Personal information
- Full name: Ayisat Yusuf-Aromire
- Date of birth: 6 March 1985 (age 41)
- Place of birth: Nigeria
- Height: 1.62 m (5 ft 4 in)
- Position: Defender

Senior career*
- Years: Team / Apps / (Gls)
- –2007: Nasarawa Amazons
- 2007: NiceFutis / – / (1)
- 2007–2010: Delta Queens FC
- 2008: KMF / - / (0)
- 2010–2011: Rivers Angels SC

International career
- 2002: Nigeria U-19
- 2002–2009: Nigeria

= Ayisat Yusuf =

Nigerian footballer

Ayisat Yusuf-Aromire (born 6 March 1985) is a retired Nigerian female football player, who now lives in Finland.

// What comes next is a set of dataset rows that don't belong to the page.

(** * valis-client: the connection lifecycle and the serial command queue

    A shallow embedding of [src/valis-client.ts] (class [ValisClient]) and the
    properties of its request queue, its timeouts, its close path, its
    reconnection back-off and its heartbeat.

    Modelling conventions.
    - The client object is the record [State]; every method and every
      listener of the class is a function [State -> State] with the name it
      has in the source.
    - The browser is part of the state: the sockets created so far with
      their [readyState], the armed timers, and the callers suspended on
      [await this.connect()].  A run is a list of [Input]s: calls of the
      public API, socket events and timer expiries.
    - JavaScript is single threaded: a listener runs to completion, and the
      promise reactions it scheduled run before the next event is taken.  One
      [Input] therefore covers the listener and those reactions.
    - A socket follows the WebSocket API of browsers: [close()] moves it to
      [CLOSING] and its close event is delivered later, as an input of its
      own; the listeners of a socket are those installed by the [connect()]
      that created it, and they act on the client whether or not that socket
      is still the one in [this.ws].
    - Every request timer is armed with the one delay [requestTimeoutMs],
      and the host runs timers of equal delay in the order they were armed.
    - Everything the client does to the outside (frames written, events
      emitted, promises settled) is appended to the [trace] field.  The
      subscribers of the events and the log sink do not call back into the
      client while they run.
    - The numbers of the back-off (the two reconnect delays, the jitter
      fraction, the value of [Math.random()] and the delay computed from
      them) are IEEE 754 binary64 numbers, the primitive [float]s; the two
      options that are only handed to [setTimeout]/[setInterval] and compared
      with zero ([requestTimeoutMs], [heartbeatIntervalMs]) are integers
      ([Z]).  The wall-clock readings of the heartbeat ([rttMs]) are left
      out.
    - [JSON.parse], [JSON.stringify] and the presence of the [WebSocket]
      global belong to the host; they are variables of the section.  The
      URL is one the host accepts. *)

From Stdlib Require Import ZArith String Floats.
From stdpp Require Import base list strings.

Local Open Scope list_scope.

(** ** The numbers of the host *)

(** The double of an integer. *)
Definition number_of_Z (z : Z) : float :=
  SF2Prim (binary_normalize prec emax z 0 false).

(** [Math.pow(2, n)] for a counter [n]: the power of two, [Infinity] from
    [n = 1024] on. *)
Definition Math_pow2 (n : nat) : float := Z.ldexp PrimFloat.one (Z.of_nat n).

(** [Math.min(x, y)]: [NaN] when one of the two is, and [-0] is below [+0]. *)
Definition Math_min (x y : float) : float :=
  if is_nan x || is_nan y then nan
  else if (x <? y)%float then x
  else if (y <? x)%float then y
  else if get_sign x then x else y.

(** [Math.floor(x)]: the largest integer not above [x]; [NaN], the
    infinities and the zeros are returned as they are. *)
Definition Math_floor (x : float) : float :=
  match Prim2SF x with
  | S754_finite sign m e =>
      if (e <? 0)%Z
      then number_of_Z ((if sign then Z.neg m else Z.pos m) / 2 ^ (- e))
      else x
  | _ => x
  end.

(** ** Data model *)

Inductive ValisClientStatus : Type :=
  | idle | connecting | open | reconnecting | closing | closed.

(** [WebSocket.CONNECTING], [OPEN], [CLOSING], [CLOSED]. *)
Inductive ReadyState : Type := CONNECTING | OPEN | CLOSING | CLOSED.

Definition is_OPEN (r : ReadyState) : bool :=
  match r with OPEN => true | _ => false end.

Definition is_CLOSED (r : ReadyState) : bool :=
  match r with CLOSED => true | _ => false end.

(** What the constructor receives for one optional key: the key is not
    there, or it is there and holds a value or [undefined]/[null]. *)
Inductive Field (A : Type) : Type :=
  | absent
  | given (v : option A).
Arguments absent {A}.
Arguments given {A} v.

Record ValisClientOptions : Type := {
  opt_reconnect : Field bool;
  opt_reconnectInitialDelayMs : Field float;
  opt_reconnectMaxDelayMs : Field float;
  opt_reconnectJitter : Field float;
  opt_requestTimeoutMs : Field Z;
  opt_heartbeatIntervalMs : Field Z;
  opt_onLog : Field unit
}.

(** [this.opts]: every key read from it yields a value or [undefined]. *)
Record Options : Type := {
  reconnect : option bool;
  reconnectInitialDelayMs : option float;
  reconnectMaxDelayMs : option float;
  reconnectJitter : option float;
  requestTimeoutMs : option Z;
  heartbeatIntervalMs : option Z;
  onLog : option unit
}.

Definition DEFAULTS : Options := {|
  reconnect := Some true;
  reconnectInitialDelayMs := Some 500%float;
  reconnectMaxDelayMs := Some 12000%float;
  reconnectJitter := Some 0x1.999999999999ap-3%float;   (* 0.2 *)
  requestTimeoutMs := Some 8000%Z;
  heartbeatIntervalMs := Some 15000%Z;
  onLog := None
|}.

(** One key of [{ ...DEFAULTS, ...opts }]: a key of [opts] that is present
    wins, whatever it holds. *)
Definition spread {A : Type} (d : option A) (f : Field A) : option A :=
  match f with
  | absent => d
  | given v => v
  end.

Definition mergeOptions (o : ValisClientOptions) : Options := {|
  reconnect := spread (reconnect DEFAULTS) (opt_reconnect o);
  reconnectInitialDelayMs :=
    spread (reconnectInitialDelayMs DEFAULTS) (opt_reconnectInitialDelayMs o);
  reconnectMaxDelayMs :=
    spread (reconnectMaxDelayMs DEFAULTS) (opt_reconnectMaxDelayMs o);
  reconnectJitter := spread (reconnectJitter DEFAULTS) (opt_reconnectJitter o);
  requestTimeoutMs := spread (requestTimeoutMs DEFAULTS) (opt_requestTimeoutMs o);
  heartbeatIntervalMs :=
    spread (heartbeatIntervalMs DEFAULTS) (opt_heartbeatIntervalMs o);
  onLog := spread (onLog DEFAULTS) (opt_onLog o)
|}.

(** [opts = {}] *)
Definition noOptions : ValisClientOptions := {|
  opt_reconnect := absent;
  opt_reconnectInitialDelayMs := absent;
  opt_reconnectMaxDelayMs := absent;
  opt_reconnectJitter := absent;
  opt_requestTimeoutMs := absent;
  opt_heartbeatIntervalMs := absent;
  opt_onLog := absent
|}.

(** The options of the runs worked out at the end of the file:
    [{ heartbeatIntervalMs: 0, requestTimeoutMs: 10 }] and
    [{ reconnectInitialDelayMs: 0 }]. *)
Definition quiet_options : ValisClientOptions := {|
  opt_reconnect := absent;
  opt_reconnectInitialDelayMs := absent;
  opt_reconnectMaxDelayMs := absent;
  opt_reconnectJitter := absent;
  opt_requestTimeoutMs := given (Some 10%Z);
  opt_heartbeatIntervalMs := given (Some 0%Z);
  opt_onLog := absent
|}.

Definition zero_delay_options : ValisClientOptions := {|
  opt_reconnect := absent;
  opt_reconnectInitialDelayMs := given (Some 0%float);
  opt_reconnectMaxDelayMs := absent;
  opt_reconnectJitter := absent;
  opt_requestTimeoutMs := absent;
  opt_heartbeatIntervalMs := absent;
  opt_onLog := absent
|}.

(** The host of those runs: no message parses as JSON, and the commands
    are strings. *)
Definition opaque_parse (text : string) : option unit := None.
Definition plain_stringify (obj : unit) : string := "{}".

(** [x ?? d] *)
Definition nullish {A : Type} (x : option A) (d : A) : A :=
  match x with
  | Some v => v
  | None => d
  end.

Inductive Error : Type :=
  | TransportUnavailable   (* "WebSocket API not available. ..." *)
  | ConnectTimeout (ms : option Z)   (* "Connect timeout after N ms" *)
  | RequestTimedOut (ms : option Z)  (* "Request timed out after N ms" *)
  | ConnectionClosed                 (* "Connection closed" *)
  | WebSocketError                   (* "WebSocket error" *)
  | HostError (msg : string).        (* an [Error] handed in by the socket *)

Inductive LogLevel : Type := debug | info | warn | error.

(** The resolve/reject pair of one [sendCommand] promise.  [rid] names the
    promise; [from_heartbeat] tells whether the heartbeat callback is the
    caller awaiting it. *)
Record Completion : Type := {
  rid : nat;
  from_heartbeat : bool
}.

Record QueueItem : Type := {
  payload : string;
  completion : Completion;
  timeoutId : nat
}.

(** A [setTimeout] armed by [sendCommand]: its callback closes over
    [payload] and [reject]. *)
Record RequestTimer : Type := {
  timer_id : nat;
  timer_payload : string;
  timer_completion : Completion
}.

(** A [WebSocket] object created by [connect()], with what [connect()]
    attached to it: the four listeners and the connect-timeout timer.  Its
    index in [sockets] also names the promise created by the same call. *)
Record Socket : Type := {
  sock_url : string;
  readyState : ReadyState;
  listeners : bool;
  connectTimeout : bool
}.

Section Client.

(** The host: decoded JSON values, [JSON.parse] (which fails on text that is
    not JSON), [JSON.stringify], and whether [WebSocket] is defined. *)
Variable Json : Type.
Variable JSON_parse : string -> option Json.
Variable JSON_stringify : Json -> string.
Variable WebSocket_defined : bool.

(** [command: string | object] *)
Inductive Command : Type :=
  | CmdText (text : string)
  | CmdObject (obj : Json).

(** [ev.data], before and after decoding. *)
Inductive Data : Type :=
  | Text (text : string)
  | Decoded (j : Json)
  | Binary (blob : string).

(** The payloads of the [Events] map. *)
Inductive Event : Type :=
  | EvOpen
  | EvClose (code : Z) (reason : string)
  | EvError (e : Error)
  | EvMessage (d : Data)
  | EvReconnecting (attempt : nat) (delayMs : float)
  | EvHeartbeat (ok : bool).

(** What the client does to the outside.  [Send] and [Enqueued] carry the
    [rid] of the request concerned, which the source does not pass around:
    it is there to tell two requests with one payload apart. *)
Inductive Effect : Type :=
  | Emit (e : Event)
  | Log (level : LogLevel) (msg : string)
  | Enqueued (who : nat) (text : string)       (* this.queue.push *)
  | Send (sock : nat) (who : nat) (text : string)  (* this.ws.send *)
  | Resolved (who : nat) (d : Data)            (* item.resolve(data) *)
  | Rejected (who : nat) (e : Error)           (* item.reject(error) *)
  | ConnectResolved (sock : nat)               (* resolve() of connect() *)
  | ConnectRejected (sock : nat) (e : Error)   (* reject() of connect() *)
  | CommandFailed (c : Command) (e : Error)    (* sendCommand: connect failed *)
  | Probe.                                     (* heartbeat calls sendCommand *)

(** A caller of [sendCommand] suspended on [await this.connect()]. *)
Record Waiter : Type := {
  awaited : nat;
  command : Command;
  for_heartbeat : bool
}.

Record State : Type := {
  (* the fields of the class *)
  url : string;
  opts : Options;
  ws : option nat;
  status : ValisClientStatus;
  reconnectAttempt : nat;
  connectPromise : option nat;
  heartbeatTimer : option nat;
  awaitingResponse : bool;
  manualClose : bool;
  queue : list QueueItem;
  (* the host *)
  sockets : list Socket;
  requestTimers : list RequestTimer;   (* armed, oldest first *)
  reconnectTimers : nat;               (* armed by scheduleReconnect *)
  waiters : list Waiter;
  nextId : nat;
  (* the record of what was done *)
  trace : list Effect
}.

(** [new ValisClient(url, opts)] *)
Definition new (u : string) (o : ValisClientOptions) : State := {|
  url := u;
  opts := mergeOptions o;
  ws := None;
  status := idle;
  reconnectAttempt := 0;
  connectPromise := None;
  heartbeatTimer := None;
  awaitingResponse := false;
  manualClose := false;
  queue := [];
  sockets := [];
  requestTimers := [];
  reconnectTimers := 0;
  waiters := [];
  nextId := 0;
  trace := []
|}.

(** Field updates. *)
Definition set_ws (v : option nat) (s : State) : State :=
  {| url := url s; opts := opts s; ws := v; status := status s;
     reconnectAttempt := reconnectAttempt s; connectPromise := connectPromise s;
     heartbeatTimer := heartbeatTimer s; awaitingResponse := awaitingResponse s;
     manualClose := manualClose s; queue := queue s; sockets := sockets s;
     requestTimers := requestTimers s; reconnectTimers := reconnectTimers s;
     waiters := waiters s; nextId := nextId s; trace := trace s |}.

Yusuf played for several clubs in Nigeria and Finland. She was a member of the Nigerian squad at the 2004 African Women's Championship, 2007 Women's World Cup and the 2008 Summer Olympics. After her retirement from active football, she moved to Finland where she works as a football coach and social advocate for immigrant women and girls through sports.

Yusuf lives in Kannelmäki, Helsinki. She married a Nigerian man. Both their children were born in Finland.

== Early life and career ==
Yusuf-Aromire was born in Lagos, Nigeria and began playing football at a young age. She earned her spot on the Nigeria U-19 national team that competed in the 2002 FIFA U-19 Women's World Cup in Canada. She later advanced to the senior team, representing Nigeria at the 2004 African Women's Championship, the 2007 FIFA Women's World Cup in China, and the 2008 Summer Olympics in Beijing.

=== Club career ===
In Nigeria, Yusuf-Aromire played for women's football clubs, including Nasarawa Amazons, Delta Queens, and Rivers Angels. Her performances earned her a place in Europe, where she played in Finland for clubs such as FC Oulu, NiceFutis, KMF Kuopio, and MimmiFutis. She also had a stint in Sweden before retiring from professional football in 2009.

=== Post-playing career ===
After retiring, Yusuf-Aromire settled in Helsinki, Finland, where she became involved in sports coaching and community work. She holds a UEFA B coaching license and has coached youth teams including FC Pohu’s boys’ teams and GPS United's girls’ teams. She also serves as a sports instructor for Monaliiku an NGO that promotes physical activity, integration, and empowerment among immigrant women.

In 2018, she founded the SheFootball Initiative, a non-profit organization in Nigeria that aims to empower girls through football, mentorship, education, and life skills. The initiative hosts annual conferences and tournaments that reach girls across Nigeria, promoting gender equality and personal development through sport.

She was named head coach of GirlPower United Afghans. The team would be competing in a 4-nation summer camp tournament at the FIFA headquarters in Zurich, Switzerland.

== Awards and Recorgnitions ==
In 2022, Yusuf-Aromire was awarded the FIFPRO Merit Award for her work in empowering women and girls through sport. She became the first African woman to receive the award. In 2025, she was selected to participate as a coach at a prestigious FIFA Summer Camp tournament in Zurich, representing GirlPower Afghans United among a cohort of international youth teams. Ayisat is a board member with Network FARE with UEFA.